* _Information given_:
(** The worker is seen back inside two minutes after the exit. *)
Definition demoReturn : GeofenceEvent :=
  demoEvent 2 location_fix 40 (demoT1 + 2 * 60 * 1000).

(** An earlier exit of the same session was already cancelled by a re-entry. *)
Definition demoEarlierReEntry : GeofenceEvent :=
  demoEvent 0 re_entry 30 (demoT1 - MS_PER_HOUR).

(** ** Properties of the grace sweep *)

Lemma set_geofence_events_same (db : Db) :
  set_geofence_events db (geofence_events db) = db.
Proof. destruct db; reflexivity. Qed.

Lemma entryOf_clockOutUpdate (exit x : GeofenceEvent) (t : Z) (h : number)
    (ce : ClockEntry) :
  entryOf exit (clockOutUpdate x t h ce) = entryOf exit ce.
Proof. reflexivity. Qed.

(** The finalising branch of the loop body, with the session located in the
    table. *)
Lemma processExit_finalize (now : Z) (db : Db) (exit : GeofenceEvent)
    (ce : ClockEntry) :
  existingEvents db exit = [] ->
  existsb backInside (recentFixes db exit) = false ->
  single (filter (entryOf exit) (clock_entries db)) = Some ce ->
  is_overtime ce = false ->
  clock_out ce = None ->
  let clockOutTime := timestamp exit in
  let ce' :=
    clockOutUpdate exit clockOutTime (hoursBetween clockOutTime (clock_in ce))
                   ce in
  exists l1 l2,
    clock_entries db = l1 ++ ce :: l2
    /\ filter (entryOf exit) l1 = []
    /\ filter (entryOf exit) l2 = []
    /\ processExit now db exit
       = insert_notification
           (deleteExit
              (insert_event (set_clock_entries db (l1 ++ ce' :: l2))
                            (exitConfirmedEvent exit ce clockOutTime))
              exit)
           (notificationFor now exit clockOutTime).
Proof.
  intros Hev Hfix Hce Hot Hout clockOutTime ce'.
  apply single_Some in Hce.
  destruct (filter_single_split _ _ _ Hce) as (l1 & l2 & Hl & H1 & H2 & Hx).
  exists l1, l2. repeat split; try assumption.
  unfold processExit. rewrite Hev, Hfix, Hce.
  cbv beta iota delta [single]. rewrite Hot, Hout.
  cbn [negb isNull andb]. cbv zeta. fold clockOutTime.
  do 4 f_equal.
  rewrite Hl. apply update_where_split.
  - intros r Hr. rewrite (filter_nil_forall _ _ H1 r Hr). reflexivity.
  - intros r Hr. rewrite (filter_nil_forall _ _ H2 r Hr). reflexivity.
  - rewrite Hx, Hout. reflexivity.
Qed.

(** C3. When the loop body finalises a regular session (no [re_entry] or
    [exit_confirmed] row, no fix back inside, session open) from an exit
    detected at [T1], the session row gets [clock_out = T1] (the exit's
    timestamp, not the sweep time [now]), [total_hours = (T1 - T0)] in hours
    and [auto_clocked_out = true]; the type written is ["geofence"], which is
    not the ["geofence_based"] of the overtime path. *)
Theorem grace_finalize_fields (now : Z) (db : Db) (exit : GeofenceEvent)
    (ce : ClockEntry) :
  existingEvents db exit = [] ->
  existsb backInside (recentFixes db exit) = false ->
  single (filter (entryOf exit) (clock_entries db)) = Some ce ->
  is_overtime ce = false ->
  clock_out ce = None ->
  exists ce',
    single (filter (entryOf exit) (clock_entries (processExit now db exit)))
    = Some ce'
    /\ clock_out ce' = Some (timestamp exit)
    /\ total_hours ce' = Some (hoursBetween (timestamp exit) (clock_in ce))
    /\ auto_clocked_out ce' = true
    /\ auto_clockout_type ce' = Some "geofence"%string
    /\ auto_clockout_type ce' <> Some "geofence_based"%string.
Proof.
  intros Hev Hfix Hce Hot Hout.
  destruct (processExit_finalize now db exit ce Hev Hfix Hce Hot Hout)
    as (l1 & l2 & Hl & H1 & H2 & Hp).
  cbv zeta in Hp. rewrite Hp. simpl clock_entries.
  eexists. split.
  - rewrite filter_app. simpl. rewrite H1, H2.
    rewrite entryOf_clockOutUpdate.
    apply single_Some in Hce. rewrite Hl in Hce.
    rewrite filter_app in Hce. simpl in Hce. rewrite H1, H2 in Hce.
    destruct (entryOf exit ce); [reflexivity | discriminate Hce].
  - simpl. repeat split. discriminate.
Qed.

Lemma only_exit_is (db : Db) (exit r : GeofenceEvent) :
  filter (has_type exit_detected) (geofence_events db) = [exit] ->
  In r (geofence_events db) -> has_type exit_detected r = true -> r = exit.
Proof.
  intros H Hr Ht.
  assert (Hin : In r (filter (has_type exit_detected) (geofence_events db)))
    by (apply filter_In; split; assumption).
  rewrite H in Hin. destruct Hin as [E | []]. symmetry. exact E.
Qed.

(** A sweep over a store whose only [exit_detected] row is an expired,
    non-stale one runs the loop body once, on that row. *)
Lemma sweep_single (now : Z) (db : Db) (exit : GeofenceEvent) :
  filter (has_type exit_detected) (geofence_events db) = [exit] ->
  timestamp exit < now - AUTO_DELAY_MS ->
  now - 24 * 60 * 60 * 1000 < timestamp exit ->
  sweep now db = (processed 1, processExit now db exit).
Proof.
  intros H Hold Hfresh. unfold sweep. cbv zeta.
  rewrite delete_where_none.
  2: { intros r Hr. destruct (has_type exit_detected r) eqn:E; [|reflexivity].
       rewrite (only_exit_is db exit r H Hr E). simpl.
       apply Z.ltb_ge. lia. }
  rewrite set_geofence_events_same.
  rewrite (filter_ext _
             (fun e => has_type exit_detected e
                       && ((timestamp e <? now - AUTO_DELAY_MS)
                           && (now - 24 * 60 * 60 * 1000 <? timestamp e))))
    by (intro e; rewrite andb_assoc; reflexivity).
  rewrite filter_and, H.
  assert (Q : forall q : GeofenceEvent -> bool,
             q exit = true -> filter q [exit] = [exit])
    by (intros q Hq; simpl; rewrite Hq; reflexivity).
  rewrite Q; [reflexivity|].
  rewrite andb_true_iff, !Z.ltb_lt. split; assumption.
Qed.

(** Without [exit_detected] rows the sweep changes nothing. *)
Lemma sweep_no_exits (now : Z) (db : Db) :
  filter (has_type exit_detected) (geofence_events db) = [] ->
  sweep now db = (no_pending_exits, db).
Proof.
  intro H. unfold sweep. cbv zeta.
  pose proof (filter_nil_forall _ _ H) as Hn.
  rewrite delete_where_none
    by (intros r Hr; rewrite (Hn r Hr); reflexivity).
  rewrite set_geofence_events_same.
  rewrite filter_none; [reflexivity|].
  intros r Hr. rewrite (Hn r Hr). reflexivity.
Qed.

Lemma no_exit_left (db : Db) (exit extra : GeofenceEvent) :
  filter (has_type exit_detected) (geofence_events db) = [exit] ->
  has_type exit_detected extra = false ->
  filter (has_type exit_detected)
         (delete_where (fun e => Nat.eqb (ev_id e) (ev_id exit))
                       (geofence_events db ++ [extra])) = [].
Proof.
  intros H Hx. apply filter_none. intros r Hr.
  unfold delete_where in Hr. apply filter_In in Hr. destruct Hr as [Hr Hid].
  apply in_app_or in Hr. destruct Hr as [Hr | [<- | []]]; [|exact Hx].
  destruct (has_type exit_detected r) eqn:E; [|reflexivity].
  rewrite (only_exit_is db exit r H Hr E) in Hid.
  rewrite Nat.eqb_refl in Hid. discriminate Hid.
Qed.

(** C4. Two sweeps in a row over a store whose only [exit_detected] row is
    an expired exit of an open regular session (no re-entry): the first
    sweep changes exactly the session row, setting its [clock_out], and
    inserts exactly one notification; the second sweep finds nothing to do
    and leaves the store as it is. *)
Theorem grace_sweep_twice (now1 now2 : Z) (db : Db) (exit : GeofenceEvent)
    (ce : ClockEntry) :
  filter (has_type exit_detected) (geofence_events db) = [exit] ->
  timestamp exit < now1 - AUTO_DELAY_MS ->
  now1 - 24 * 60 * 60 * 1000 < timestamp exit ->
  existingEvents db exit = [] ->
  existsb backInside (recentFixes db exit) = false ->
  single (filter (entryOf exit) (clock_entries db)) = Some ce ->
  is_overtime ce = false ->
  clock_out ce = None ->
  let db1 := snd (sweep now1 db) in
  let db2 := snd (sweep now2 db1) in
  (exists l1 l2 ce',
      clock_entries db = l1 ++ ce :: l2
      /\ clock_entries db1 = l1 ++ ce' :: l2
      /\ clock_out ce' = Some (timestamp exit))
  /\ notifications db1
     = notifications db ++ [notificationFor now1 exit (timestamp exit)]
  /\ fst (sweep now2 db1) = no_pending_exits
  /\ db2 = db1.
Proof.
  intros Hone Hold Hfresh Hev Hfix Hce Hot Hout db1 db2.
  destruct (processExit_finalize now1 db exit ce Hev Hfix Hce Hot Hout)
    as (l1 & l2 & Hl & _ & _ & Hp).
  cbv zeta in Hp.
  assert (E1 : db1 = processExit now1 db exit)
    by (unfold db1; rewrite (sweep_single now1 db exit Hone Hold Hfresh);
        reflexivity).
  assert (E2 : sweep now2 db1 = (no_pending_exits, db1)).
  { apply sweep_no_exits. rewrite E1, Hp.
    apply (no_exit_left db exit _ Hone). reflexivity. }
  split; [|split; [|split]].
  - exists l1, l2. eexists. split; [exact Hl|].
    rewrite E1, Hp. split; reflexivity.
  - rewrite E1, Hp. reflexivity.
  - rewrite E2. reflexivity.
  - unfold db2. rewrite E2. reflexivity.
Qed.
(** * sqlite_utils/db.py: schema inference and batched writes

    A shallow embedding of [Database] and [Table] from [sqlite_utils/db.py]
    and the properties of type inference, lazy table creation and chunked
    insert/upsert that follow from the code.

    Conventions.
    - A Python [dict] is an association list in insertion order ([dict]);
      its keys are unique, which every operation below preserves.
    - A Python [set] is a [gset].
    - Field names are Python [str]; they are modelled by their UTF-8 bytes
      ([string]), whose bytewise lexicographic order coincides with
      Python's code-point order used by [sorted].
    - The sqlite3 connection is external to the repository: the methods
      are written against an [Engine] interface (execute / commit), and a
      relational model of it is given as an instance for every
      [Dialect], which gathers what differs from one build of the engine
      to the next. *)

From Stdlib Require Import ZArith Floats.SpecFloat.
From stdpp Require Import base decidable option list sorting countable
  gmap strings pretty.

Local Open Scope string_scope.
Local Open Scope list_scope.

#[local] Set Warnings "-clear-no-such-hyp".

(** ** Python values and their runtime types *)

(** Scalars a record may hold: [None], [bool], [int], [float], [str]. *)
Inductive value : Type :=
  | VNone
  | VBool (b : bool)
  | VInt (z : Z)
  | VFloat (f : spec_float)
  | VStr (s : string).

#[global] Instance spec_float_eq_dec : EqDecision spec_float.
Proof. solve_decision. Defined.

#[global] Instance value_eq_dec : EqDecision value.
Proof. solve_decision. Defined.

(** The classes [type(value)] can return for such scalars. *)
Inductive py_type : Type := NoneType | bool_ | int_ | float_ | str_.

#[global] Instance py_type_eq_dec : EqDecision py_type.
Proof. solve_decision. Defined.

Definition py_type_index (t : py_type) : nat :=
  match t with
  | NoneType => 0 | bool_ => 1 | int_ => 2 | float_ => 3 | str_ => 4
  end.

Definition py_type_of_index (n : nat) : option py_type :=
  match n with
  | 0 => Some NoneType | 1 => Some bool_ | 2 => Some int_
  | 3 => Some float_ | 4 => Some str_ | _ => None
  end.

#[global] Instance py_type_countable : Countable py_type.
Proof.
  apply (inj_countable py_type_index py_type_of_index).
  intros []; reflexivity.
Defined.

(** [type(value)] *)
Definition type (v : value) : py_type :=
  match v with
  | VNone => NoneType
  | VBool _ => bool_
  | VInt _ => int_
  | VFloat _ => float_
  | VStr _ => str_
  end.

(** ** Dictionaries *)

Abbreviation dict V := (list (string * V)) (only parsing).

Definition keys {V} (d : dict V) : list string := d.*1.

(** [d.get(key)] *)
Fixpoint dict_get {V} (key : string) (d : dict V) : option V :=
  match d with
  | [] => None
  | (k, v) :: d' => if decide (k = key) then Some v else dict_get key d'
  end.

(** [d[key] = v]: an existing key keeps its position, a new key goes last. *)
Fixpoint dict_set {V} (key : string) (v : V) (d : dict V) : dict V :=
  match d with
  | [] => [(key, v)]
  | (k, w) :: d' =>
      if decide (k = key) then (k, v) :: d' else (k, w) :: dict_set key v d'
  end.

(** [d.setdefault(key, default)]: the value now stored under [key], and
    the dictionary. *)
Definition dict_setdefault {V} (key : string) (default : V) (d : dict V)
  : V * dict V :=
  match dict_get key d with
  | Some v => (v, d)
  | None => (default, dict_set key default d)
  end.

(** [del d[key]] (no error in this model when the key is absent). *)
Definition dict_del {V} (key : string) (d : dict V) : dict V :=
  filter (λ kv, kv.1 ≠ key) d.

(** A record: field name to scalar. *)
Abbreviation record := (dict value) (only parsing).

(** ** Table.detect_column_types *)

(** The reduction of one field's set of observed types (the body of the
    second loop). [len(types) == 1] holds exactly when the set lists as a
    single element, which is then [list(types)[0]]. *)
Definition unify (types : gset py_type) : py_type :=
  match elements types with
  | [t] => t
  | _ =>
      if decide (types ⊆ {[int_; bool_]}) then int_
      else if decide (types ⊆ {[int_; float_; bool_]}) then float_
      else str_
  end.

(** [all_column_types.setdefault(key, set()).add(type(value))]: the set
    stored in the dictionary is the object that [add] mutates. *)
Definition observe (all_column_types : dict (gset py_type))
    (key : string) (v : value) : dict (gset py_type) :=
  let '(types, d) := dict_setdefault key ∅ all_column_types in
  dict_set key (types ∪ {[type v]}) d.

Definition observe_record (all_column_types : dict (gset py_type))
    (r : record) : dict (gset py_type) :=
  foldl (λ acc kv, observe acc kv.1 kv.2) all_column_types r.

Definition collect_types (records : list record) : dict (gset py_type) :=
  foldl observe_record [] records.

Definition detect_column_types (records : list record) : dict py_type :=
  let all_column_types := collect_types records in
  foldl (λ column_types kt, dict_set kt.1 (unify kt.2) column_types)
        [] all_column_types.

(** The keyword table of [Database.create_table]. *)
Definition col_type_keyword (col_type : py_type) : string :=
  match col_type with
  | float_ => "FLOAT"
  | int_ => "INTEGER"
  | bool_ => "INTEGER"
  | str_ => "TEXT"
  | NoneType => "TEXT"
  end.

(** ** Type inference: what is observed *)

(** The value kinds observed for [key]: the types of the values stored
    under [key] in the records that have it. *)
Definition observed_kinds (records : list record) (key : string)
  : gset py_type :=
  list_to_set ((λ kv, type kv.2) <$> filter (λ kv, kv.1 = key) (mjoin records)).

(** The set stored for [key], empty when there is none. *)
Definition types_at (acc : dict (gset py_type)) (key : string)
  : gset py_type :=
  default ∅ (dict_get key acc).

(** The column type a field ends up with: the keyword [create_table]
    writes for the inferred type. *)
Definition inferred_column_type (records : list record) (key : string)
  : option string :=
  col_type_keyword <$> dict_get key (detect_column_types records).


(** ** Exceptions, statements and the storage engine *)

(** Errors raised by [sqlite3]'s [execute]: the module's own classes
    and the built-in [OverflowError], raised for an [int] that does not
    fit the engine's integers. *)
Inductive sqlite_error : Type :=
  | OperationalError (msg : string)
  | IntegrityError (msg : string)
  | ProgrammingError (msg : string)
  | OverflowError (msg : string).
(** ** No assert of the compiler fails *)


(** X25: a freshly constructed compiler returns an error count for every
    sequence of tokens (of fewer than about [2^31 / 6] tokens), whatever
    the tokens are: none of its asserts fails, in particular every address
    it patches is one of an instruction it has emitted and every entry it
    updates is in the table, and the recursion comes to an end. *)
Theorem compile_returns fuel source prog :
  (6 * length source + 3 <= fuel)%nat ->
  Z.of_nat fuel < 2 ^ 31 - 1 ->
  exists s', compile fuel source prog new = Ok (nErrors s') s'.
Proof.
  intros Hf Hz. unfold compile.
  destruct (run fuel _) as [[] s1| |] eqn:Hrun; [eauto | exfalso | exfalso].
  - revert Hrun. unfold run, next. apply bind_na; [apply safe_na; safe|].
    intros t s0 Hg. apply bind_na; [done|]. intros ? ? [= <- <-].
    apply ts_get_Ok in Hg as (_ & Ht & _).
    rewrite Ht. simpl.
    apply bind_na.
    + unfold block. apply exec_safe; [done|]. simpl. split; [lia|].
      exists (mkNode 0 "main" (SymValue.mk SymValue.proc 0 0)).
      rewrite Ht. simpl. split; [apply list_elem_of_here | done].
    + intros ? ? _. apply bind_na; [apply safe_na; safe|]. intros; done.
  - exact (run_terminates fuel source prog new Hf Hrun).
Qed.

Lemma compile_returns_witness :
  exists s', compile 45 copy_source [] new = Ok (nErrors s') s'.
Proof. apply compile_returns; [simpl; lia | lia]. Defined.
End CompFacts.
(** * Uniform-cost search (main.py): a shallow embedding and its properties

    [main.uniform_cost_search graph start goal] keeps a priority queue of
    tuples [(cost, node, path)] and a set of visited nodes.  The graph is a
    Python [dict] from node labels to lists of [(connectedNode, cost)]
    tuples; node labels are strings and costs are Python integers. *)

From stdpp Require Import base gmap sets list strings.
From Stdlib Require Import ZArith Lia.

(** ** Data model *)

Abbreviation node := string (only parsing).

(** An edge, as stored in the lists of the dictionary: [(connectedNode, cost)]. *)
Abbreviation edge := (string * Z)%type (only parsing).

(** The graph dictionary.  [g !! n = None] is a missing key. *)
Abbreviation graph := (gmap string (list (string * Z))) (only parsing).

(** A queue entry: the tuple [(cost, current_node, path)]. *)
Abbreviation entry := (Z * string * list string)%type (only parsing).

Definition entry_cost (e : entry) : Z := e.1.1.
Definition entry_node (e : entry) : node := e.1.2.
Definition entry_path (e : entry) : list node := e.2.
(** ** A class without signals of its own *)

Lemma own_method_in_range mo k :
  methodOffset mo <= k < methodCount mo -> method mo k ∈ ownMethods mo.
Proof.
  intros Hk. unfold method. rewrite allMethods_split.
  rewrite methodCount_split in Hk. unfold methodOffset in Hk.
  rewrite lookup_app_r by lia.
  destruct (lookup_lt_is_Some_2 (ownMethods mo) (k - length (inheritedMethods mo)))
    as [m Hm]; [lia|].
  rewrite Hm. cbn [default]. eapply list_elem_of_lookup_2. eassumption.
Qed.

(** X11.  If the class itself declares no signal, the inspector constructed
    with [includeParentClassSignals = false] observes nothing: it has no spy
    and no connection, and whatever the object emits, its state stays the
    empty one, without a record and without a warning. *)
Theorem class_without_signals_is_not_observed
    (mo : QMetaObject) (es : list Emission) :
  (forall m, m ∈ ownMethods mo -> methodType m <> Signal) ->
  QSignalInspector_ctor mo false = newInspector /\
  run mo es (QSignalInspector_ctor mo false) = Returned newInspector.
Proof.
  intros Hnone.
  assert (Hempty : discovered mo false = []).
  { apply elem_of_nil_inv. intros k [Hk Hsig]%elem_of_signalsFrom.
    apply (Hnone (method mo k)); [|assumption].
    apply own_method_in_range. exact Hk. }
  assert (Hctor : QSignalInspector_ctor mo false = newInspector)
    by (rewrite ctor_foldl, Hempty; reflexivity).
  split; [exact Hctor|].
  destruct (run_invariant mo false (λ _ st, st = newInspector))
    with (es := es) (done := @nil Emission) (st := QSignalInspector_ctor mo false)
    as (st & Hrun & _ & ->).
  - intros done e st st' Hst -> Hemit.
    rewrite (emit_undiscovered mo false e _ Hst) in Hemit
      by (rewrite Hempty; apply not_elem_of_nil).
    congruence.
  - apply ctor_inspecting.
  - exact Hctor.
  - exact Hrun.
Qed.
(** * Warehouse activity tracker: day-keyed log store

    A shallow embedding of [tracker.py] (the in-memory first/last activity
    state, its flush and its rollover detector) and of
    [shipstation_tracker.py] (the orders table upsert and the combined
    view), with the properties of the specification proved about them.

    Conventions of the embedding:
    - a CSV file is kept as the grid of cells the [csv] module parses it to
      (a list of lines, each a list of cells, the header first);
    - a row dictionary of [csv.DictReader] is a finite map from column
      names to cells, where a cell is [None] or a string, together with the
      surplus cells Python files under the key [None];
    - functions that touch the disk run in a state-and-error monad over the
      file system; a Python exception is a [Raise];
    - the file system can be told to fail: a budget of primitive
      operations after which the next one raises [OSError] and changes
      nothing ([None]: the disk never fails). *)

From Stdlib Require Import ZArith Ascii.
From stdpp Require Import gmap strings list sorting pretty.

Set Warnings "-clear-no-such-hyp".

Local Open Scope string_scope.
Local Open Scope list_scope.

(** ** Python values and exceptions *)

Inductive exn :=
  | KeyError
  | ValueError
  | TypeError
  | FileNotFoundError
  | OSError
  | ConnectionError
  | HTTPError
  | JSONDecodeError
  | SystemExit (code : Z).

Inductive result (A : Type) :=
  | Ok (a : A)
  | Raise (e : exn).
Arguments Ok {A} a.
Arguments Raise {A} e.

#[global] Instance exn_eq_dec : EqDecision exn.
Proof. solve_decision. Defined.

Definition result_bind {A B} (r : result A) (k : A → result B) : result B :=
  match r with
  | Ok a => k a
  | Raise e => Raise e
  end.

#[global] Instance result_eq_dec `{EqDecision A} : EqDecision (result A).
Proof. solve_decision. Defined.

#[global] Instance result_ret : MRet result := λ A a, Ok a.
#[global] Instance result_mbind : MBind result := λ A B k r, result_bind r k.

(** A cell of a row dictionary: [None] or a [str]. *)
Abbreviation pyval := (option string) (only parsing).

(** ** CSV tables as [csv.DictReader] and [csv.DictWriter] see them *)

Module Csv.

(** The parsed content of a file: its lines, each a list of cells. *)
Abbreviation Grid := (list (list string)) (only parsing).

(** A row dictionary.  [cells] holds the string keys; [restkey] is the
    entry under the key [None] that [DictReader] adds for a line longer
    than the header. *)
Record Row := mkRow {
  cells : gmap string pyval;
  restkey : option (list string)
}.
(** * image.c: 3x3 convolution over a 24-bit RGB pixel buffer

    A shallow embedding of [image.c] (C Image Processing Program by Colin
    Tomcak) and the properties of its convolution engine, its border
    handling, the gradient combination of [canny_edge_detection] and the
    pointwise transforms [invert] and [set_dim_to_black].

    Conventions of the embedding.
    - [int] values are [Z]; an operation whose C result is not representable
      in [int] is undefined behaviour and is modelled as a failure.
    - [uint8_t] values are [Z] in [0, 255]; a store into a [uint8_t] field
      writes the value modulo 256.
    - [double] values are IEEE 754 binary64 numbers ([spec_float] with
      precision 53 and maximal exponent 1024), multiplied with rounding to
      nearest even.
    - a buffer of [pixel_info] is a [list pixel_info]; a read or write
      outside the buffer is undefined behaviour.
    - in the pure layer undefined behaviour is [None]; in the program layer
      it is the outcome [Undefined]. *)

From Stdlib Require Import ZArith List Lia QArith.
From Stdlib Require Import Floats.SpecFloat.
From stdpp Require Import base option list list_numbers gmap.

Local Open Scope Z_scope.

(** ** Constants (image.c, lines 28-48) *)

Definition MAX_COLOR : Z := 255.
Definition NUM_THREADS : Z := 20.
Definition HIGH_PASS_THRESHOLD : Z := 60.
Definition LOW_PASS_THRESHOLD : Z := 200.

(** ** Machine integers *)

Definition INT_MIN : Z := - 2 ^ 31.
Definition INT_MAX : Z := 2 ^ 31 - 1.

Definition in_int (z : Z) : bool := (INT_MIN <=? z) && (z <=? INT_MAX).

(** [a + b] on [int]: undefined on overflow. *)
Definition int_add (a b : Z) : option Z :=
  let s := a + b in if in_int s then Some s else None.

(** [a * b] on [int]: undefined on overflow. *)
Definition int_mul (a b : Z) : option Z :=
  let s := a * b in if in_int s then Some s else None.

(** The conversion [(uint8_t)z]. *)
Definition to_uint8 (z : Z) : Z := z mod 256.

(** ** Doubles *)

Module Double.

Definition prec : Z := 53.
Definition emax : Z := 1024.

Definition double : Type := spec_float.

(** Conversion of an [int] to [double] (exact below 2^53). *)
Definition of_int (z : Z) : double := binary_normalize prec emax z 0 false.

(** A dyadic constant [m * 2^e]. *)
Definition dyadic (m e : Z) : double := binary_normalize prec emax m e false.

* _Task goal_: For the string "dyadic", return every line of the data where it appears.

* _Response area_:
(** A dyadic constant [m * 2^e]. *)
Definition dyadic (m e : Z) : double := binary_normalize prec emax m e false.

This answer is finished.